What are the goals for advancing treatment?

 

I think that the most important message for the future will be that we have two types of knowledge, which are coming up from the neoadjuvant trials which we have done worldwide but especially from the German trials. Number one, in those patients who have a pathological complete response, meaning the tumour in the breast and in the lymph nodes eradicated, probably these patients do not need an additional treatment after those six months of treatment with chemotherapy and targeted so therefore we have to do additional trials for these patients. But especially in those patients who do not have a pathologic complete response, and these are those other, about 50% with the addition of anti-HER2 treatment, we have to look for new targeted agents after the neoadjuvant treatment.
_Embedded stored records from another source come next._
(* ===== verification/Vtime.v ===== *)
(** * Virtual time: the order, the clamp and the charge

    The arithmetic of bpf/k8s_sched.bpf.c in isolation: [vtime_before] on the
    64-bit circle, the wake-up clamp of [k8s_enqueue], and the weighted charge
    of [k8s_stopping]. *)

From stdpp Require Import base tactics.
From Stdlib Require Import ZArith Lia.
From S2P Require Import Prelude K8sSched.

Open Scope Z_scope.
Open Scope word_scope.

(** The clamp as one expression. *)
Definition clamp_vtime (now v : Z) : Z :=
  if vtime_before v (now -w DEFAULT_SLICE_NS) then now -w DEFAULT_SLICE_NS else v.

(** The clock after [k8s_running]. *)
Definition advance_clock (now v : Z) : Z := if vtime_before now v then v else now.

(** ** The order *)

Lemma vtime_before_s64 a b : vtime_before a b = (s64 (a - b) <? 0).
Proof. unfold vtime_before, u64_sub. by rewrite s64_u64. Qed.

(** Unwrapped readings of two words that are less than half a circle apart
    compare as the words do. *)
Lemma vtime_before_unwrap a b A B :
  a ≡w A -> b ≡w B -> Z.abs (A - B) < s64_half -> vtime_before a b = (A <? B).
Proof.
  intros Ha Hb Hd. rewrite vtime_before_s64.
  assert (E : a - b ≡w A - B) by (by rewrite Ha, Hb).
  unfold s64 at 1. unfold eq64 in E. rewrite E. fold (s64 (A - B)).
  rewrite s64_small by (unfold s64_half in *; lia).
  destruct (Z.ltb_spec (A - B) 0), (Z.ltb_spec A B); lia.
Qed.

(** On any run of the clock shorter than half a circle [vtime_before] is the
    strict order of the unwrapped times: irreflexive, transitive, total. *)
Lemma vtime_before_strict_order a b c A B C :
  a ≡w A -> b ≡w B -> c ≡w C ->
  Z.abs (A - B) < s64_half -> Z.abs (B - C) < s64_half -> Z.abs (A - C) < s64_half ->
  vtime_before a a = false /\
  (vtime_before a b = true -> vtime_before b c = true -> vtime_before a c = true) /\
  (vtime_before a b = false -> vtime_before b a = false -> u64 a = u64 b) /\
  (vtime_before a b = true -> vtime_before b a = false).
Proof.
  intros Ha Hb Hc H1 H2 H3.
  rewrite (vtime_before_unwrap a b A B), (vtime_before_unwrap b c B C),
    (vtime_before_unwrap a c A C), (vtime_before_unwrap b a B A),
    (vtime_before_unwrap a a A A) by first [done | unfold s64_half in *; lia].
  repeat split; rewrite ?Z.ltb_lt, ?Z.ltb_ge; try lia.
  intros. assert (A = B) as -> by lia. by rewrite Ha, Hb.
Qed.

(** Without that bound the relation has cycles: three points a third of the
    circle apart are each before the next. *)
Example vtime_before_cycle :
  vtime_before 0 6148914691236517205 = true /\
  vtime_before 6148914691236517205 12297829382473034410 = true /\
  vtime_before 12297829382473034410 0 = true.
Proof. vm_compute. auto. Qed.

(** ** The clamp *)

Lemma clamp_vtime_range now v : is_u64 v -> is_u64 (clamp_vtime now v).
Proof. unfold clamp_vtime. case_match; auto with words. Qed.

(** The clamped vtime lags the clock by at most one default slice, whatever
    the words are. *)
Lemma clamp_lag_bounded now v :
  vtime_before (clamp_vtime now v) (now -w DEFAULT_SLICE_NS) = false.
Proof.
  unfold clamp_vtime. destruct (vtime_before v _) eqn:E; [|done].
  rewrite vtime_before_s64, Z.sub_diag. reflexivity.
Qed.

(** In unwrapped time the clamp is a maximum. *)
Lemma clamp_is_max now v N V :
  now ≡w N -> v ≡w V -> Z.abs (V - (N - DEFAULT_SLICE_NS)) < s64_half ->
  clamp_vtime now v ≡w Z.max V (N - DEFAULT_SLICE_NS).
Proof.
  intros Hn Hv Hd. unfold clamp_vtime.
  assert (E : now -w DEFAULT_SLICE_NS ≡w N - DEFAULT_SLICE_NS).
  { unfold u64_sub. by rewrite eq64_u64, Hn. }
  rewrite (vtime_before_unwrap _ _ V (N - DEFAULT_SLICE_NS)) by done.
  destruct (Z.ltb_spec V (N - DEFAULT_SLICE_NS)).
  - by rewrite Z.max_r by lia.
  - by rewrite Z.max_l by lia.
Qed.

(** ** The clock *)

Lemma clock_is_max now v N V :
  now ≡w N -> v ≡w V -> Z.abs (N - V) < s64_half ->
  advance_clock now v ≡w Z.max N V.
Proof.
  intros Hn Hv Hd. unfold advance_clock.
  rewrite (vtime_before_unwrap _ _ N V) by done.
  destruct (Z.ltb_spec N V).
  - by rewrite Z.max_r by lia.
  - by rewrite Z.max_l by lia.
Qed.

(** ** The charge *)

(** The slice is min(default, budget), a zero budget meaning no budget: a
    budget can only shorten the slice, and the slice is never zero. *)
Lemma task_slice_min tp :
  task_slice tp = if budget_ns tp =? 0 then 5000000 else Z.min 5000000 (budget_ns tp).
Proof.
  unfold task_slice, DEFAULT_SLICE_NS.
  destruct (Z.eqb_spec (budget_ns tp) 0), (Z.ltb_spec (budget_ns tp) 5000000); simpl; lia.
Qed.

Lemma task_slice_cap tp :
  0 <= budget_ns tp ->
  0 < task_slice tp <= DEFAULT_SLICE_NS.
Proof.
  intros Hb. unfold task_slice, DEFAULT_SLICE_NS in *.
  destruct (Z.eqb_spec (budget_ns tp) 0), (Z.ltb_spec (budget_ns tp) 5000000); simpl; lia.
Qed.

(** The consumed part: exact when the remainder is at most the slice, the whole
    slice when the remainder is larger (the subtraction would wrap). *)
Lemma used_ns_exact slice left :
  is_u64 left -> 0 <= slice <= DEFAULT_SLICE_NS ->
  used_ns slice left = if left <=? slice then slice - left else slice.
Proof.
  intros Hl Hs. unfold used_ns, DEFAULT_SLICE_NS in *. words.
Qed.

Lemma used_ns_range slice left :
  is_u64 left -> 0 <= slice <= DEFAULT_SLICE_NS -> 0 <= used_ns slice left <= slice.
Proof.
  intros Hl Hs. rewrite used_ns_exact by done. unfold is_u64 in Hl. case_bool; lia.
Qed.

(** No multiplication in [k8s_stopping] wraps: the charge is the exact quotient. *)
Lemma vtime_charge_exact w used :
  0 <= used <= DEFAULT_SLICE_NS ->
  vtime_charge w used = used * 10000 / (if w =? 0 then 1 else w).
Proof.
  intros Hu. unfold vtime_charge, u64_div, u64_mul, MAX_PRIO_WEIGHT.
  rewrite u64_small by (unfold is_u64, u64_mod, DEFAULT_SLICE_NS in *; lia).
  by destruct (w =? 0).
Qed.

(** The divisor the code uses. *)
Lemma divisor_pos w : 0 <= w -> 0 < (if w =? 0 then 1 else w).
Proof. case_bool; lia. Qed.

Lemma vtime_charge_ge_used w used :
  0 <= w <= MAX_PRIO_WEIGHT -> 0 <= used <= DEFAULT_SLICE_NS -> used <= vtime_charge w used.
Proof.
  intros Hw Hu. rewrite vtime_charge_exact by done. unfold MAX_PRIO_WEIGHT in *.
  pose proof (divisor_pos w ltac:(lia)).
  apply Z.div_le_lower_bound; [done|]. rewrite Z.mul_comm.
  apply Z.mul_le_mono_nonneg_l; [lia|]. case_bool; lia.
Qed.

Lemma vtime_charge_max w used :
  0 <= w -> 0 <= used <= DEFAULT_SLICE_NS -> 0 <= vtime_charge w used <= 50000000000.
Proof.
  intros Hw Hu. rewrite vtime_charge_exact by done. unfold DEFAULT_SLICE_NS in *.
  pose proof (divisor_pos w Hw). split; [apply Z.div_pos; lia|].
  apply Z.div_le_upper_bound; [done|]. nia.
Qed.

(** A heavier task is never charged more for the same run time. *)
Lemma vtime_charge_antitone w1 w2 used :
  0 <= w1 <= w2 -> 0 <= used <= DEFAULT_SLICE_NS ->
  vtime_charge w2 used <= vtime_charge w1 used.
Proof.
  intros Hw Hu. rewrite !vtime_charge_exact by done.
  apply Z.div_le_compat_l; [unfold DEFAULT_SLICE_NS in *; lia|].
  case_bool; lia.
Qed.

(** The charge is [used * 10000 / weight] to within one nanosecond. *)
Lemma vtime_charge_proportional w used :
  0 < w -> 0 <= used <= DEFAULT_SLICE_NS ->
  w * vtime_charge w used <= 10000 * used < w * vtime_charge w used + w.
Proof.
  intros Hw Hu. rewrite vtime_charge_exact by done.
  destruct (Z.eqb_spec w 0); [lia|].
  pose proof (Z.div_mod (used * 10000) w ltac:(lia)).
  pose proof (Z.mod_pos_bound (used * 10000) w ltac:(lia)). lia.
Qed.

Lemma vtime_charge_mono_used w u1 u2 :
  0 <= w -> 0 <= u1 <= u2 -> u2 <= DEFAULT_SLICE_NS -> vtime_charge w u1 <= vtime_charge w u2.
Proof.
  intros Hw H1 H2. rewrite !vtime_charge_exact by lia.
  apply Z.div_le_mono; [by apply divisor_pos | lia].
Qed.

(** C28: the weighted charge of [k8s_stopping] is the exact quotient: for any
    weight and any consumption up to a slice no product wraps, weight 0 counts
    as 1, a weight up to the maximum charges at least the time used, the
    charge is bounded by 50 s per slice, it never grows with the weight and
    never shrinks with the time used. *)
Theorem vtime_charge_law w used (Hw : 0 <= w) (Hu : 0 <= used <= DEFAULT_SLICE_NS) :
  vtime_charge w used = used * MAX_PRIO_WEIGHT / Z.max 1 w /\
  (w <= MAX_PRIO_WEIGHT -> used <= vtime_charge w used) /\
  0 <= vtime_charge w used <= 50000000000 /\
  (forall w', w <= w' -> vtime_charge w' used <= vtime_charge w used) /\
  (forall used', used <= used' <= DEFAULT_SLICE_NS -> vtime_charge w used <= vtime_charge w used').
Proof.
  split_and!.
  - rewrite vtime_charge_exact by done. unfold MAX_PRIO_WEIGHT. f_equal. case_bool; lia.
  - intros. apply vtime_charge_ge_used; lia.
  - by apply vtime_charge_max.
  - by apply vtime_charge_max.
  - intros w' Hw'. apply vtime_charge_antitone; lia.
  - intros u' Hu'. apply vtime_charge_mono_used; lia.
Qed.

Lemma vtime_charge_law_witness : vtime_charge 1000 5000000 = 50000000.
Proof.
  refine (proj1 (vtime_charge_law 1000 5000000 _ _)); unfold DEFAULT_SLICE_NS; lia.
Defined.

(** In unwrapped time the clamp of [k8s_enqueue] is the maximum of the
    task's vtime and the clock less one slice, and the update of [k8s_running]
    is the maximum of the clock and the task's vtime, as long as the two are
    within half the circle: both survive the wrap of the 64-bit clock. *)
Theorem vclock_maxima now v N V (Hn : now ≡w N) (Hv : v ≡w V)
    (Hd : Z.abs (N - V) < s64_half - DEFAULT_SLICE_NS) :
  clamp_vtime now v ≡w Z.max V (N - DEFAULT_SLICE_NS) /\
  advance_clock now v ≡w Z.max N V.
Proof.
  unfold DEFAULT_SLICE_NS in *.
  split; [apply clamp_is_max | apply clock_is_max]; unfold DEFAULT_SLICE_NS; auto; lia.
Qed.

(** A clock just past the wrap and a task still before it. *)
Lemma vclock_maxima_witness :
  clamp_vtime 1000 18446744073709551000 ≡w -616 /\ advance_clock 18446744073709551000 1000 ≡w 1000.
Proof.
  split.
  - refine (proj1 (vclock_maxima 1000 18446744073709551000 1000 (-616) _ _ _)); reflexivity.
  - refine (proj2 (vclock_maxima 18446744073709551000 1000 (-616) 1000 _ _ _)); reflexivity.
Defined.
So we do kind of a selection – first, we know that 50% of the patients have a complete response, for those patients we could stop treatment. And for those other 50% of the patients who do not have a complete response we need additional post-neoadjuvant treatments and we are about to start these kind of trials with new agents like T-DM1.

 

What potential does T-DM1 have for these cases?

 

T-DM1 is a very intelligent drug because it links to an antibody, a very effective and very toxic molecule and this molecule is so toxic that it cannot be used as a usual chemotherapy. But in combination of this, I call it trionic horse, bound to an antibody, the drug combination is extremely effective and we have seen, in my own experience from trials in patients with metastatic breast cancer, that T-DM1 works even in patients who are pre-treated with trastuzumab or lapatinib. So of course we want to move this drug much further on in the treatment of breast cancer patients like in adjuvant or neoadjuvant trials.

 

Are there any clinical trials currently underway?

 

We have trials which are underway with this type of drug which is T-DM1 and probably we will have an approval in the year 2012 in patients with metastatic disease who are previously treated with trastuzumab and other HER2 agents. We have a very exciting year or decade in front of us, and especially for our breast cancer patients the message is that we have a lot of good drugs already on the market and more to come.